Food Security MSc
Policies For Sustainability And Development (Food Security) ECON5103
- Academic Session: 2025-26
- School: Adam Smith Business School
- Credits: 10
- Level: Level 5 (SCQF level 11)
- Typically Offered: Semester 2
- Available to Visiting Students: No
- Collaborative Online International Learning: No
Short Description
This course explores the economic and behavioural foundations of key environmental challenges, with a strong focus on identifying and evaluating policy solutions. It equips students with tools to assess sustainability problems and interventions, drawing from empirical research, economic reasoning, and real-world case studies.
We apply concepts from environmental and behavioural economics to understand how individual and collective behaviours contribute to environmental degradation. Particular emphasis is placed on consumption-related decisions-such as energy use, diet, and mobility-and on the psychological and institutional frictions that hinder more sustainable choices. Students focus on designing and evaluating behaviourally informed, context-specific interventions.
Students will engage with experimental studies, country-level comparisons, and applied policy design, with particular attention to contexts in developing countries.
Timetable
A 2-hour lecture each week for 5 weeks (teaching weeks 1-5).
Excluded Courses
ECON5026: Policies for Sustainability And Development
Assessment
ILOs
Course Aims
■ To develop an understanding of how everyday behaviours contribute to environmental problems and how economic and behavioural tools can be used to interpret them.
■ To equip students to design and critically assess behaviourally focused policy solutions that address environmental challenges at the individual level.

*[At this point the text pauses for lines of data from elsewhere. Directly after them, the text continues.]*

(** * clip-save: the script HTTP server (common/script_http_server.go)

    A shallow embedding of the request/response correlation core of
    [script_http_server.go]: the request-id registry [scriptResults], the
    one-slot result channels, the HTTP handler [handleScriptHTTPRequest], the
    result sink [SetScriptHTTPResult], the periodic sweeper
    [cleanupExpiredResults] and the server life cycle.

    Package-level variables become the fields of one [state] record that every
    function threads explicitly.  Channels live in a store indexed by
    reference, so that the registry entry and a handler's local [resultChan]
    alias the same cell.  A Go panic is the [None] of an [option].

    Goroutines are interleaved at the grain of whole calls: a call of
    [SetScriptHTTPResult], [StopScriptHTTPServer], one tick of the sweeper,
    the part of the handler before its [select] and the part from its
    [select] on are each one step of a run. *)

From Stdlib Require Import ZArith Ascii String List Lia.
From stdpp Require Import base option list gmap strings fin_maps.

Open Scope string_scope.
Open Scope Z_scope.

(** ** Machine integers *)

Definition INT64_MIN : Z := - 2 ^ 63.
Definition INT64_MAX : Z := 2 ^ 63 - 1.

Definition int64 (z : Z) : Prop := INT64_MIN <= z <= INT64_MAX.

(** Two's-complement wrap-around of an [int64] result. *)
Definition wrap64 (z : Z) : Z := (z + 2 ^ 63) mod 2 ^ 64 - 2 ^ 63.

(** ** Go strings: byte strings, [len] is [String.length] *)

Module GoStrings.

(** [s[lo:hi]] panics unless [lo <= hi <= len(s)]. *)
Definition slice (s : string) (lo hi : nat) : option string :=
  if (lo <=? hi)%nat && (hi <=? String.length s)%nat
  then Some (substring lo (hi - lo) s)
  else None.

(** [s[lo:]] is [s[lo:len(s)]]. *)
Definition slice_from (s : string) (lo : nat) : option string :=
  slice s lo (String.length s).

(** [strings.TrimPrefix]. *)
Definition TrimPrefix (s pre : string) : string :=
  if String.prefix pre s
  then substring (String.length pre) (String.length s - String.length pre) s
  else s.

(** [strings.Contains]. *)
Definition Contains (s substr : string) : bool :=
  match index 0 substr s with
  | Some _ => true
  | None => false
  end.

(** [strings.Split(s, sep)] for a separator of one byte, the only kind
    the package passes: the pieces between the occurrences of [sep], in
    order; never the empty list. *)
Fixpoint Split (s : string) (sep : ascii) : list string :=
  match s with
  | EmptyString => [EmptyString]
  | String a s' =>
      if Ascii.eqb a sep then EmptyString :: Split s' sep
      else match Split s' sep with
           | p :: ps => String a p :: ps
           | [] => [String a EmptyString]
           end
  end.

End GoStrings.

(** ** Decimal formatting and scanning ([fmt], [strconv]) *)

Module GoFmt.

Definition is_digit (a : ascii) : bool :=
  (48 <=? nat_of_ascii a)%nat && (nat_of_ascii a <=? 57)%nat.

Intended Learning Outcomes of Course
By the end of this course students will be able to:
1. Diagnose the behavioural and economic drivers of key sustainability challenges in consumption or mobility using empirical data and theory.
2. Design and assess a policy intervention aimed at changing behaviour and propose an empirical strategy to evaluate its effectiveness and potential side effects.
Minimum Requirement for Award of Credits
Students must submit at least 75% by weight of the components (including examinations) of the course's summative assessment.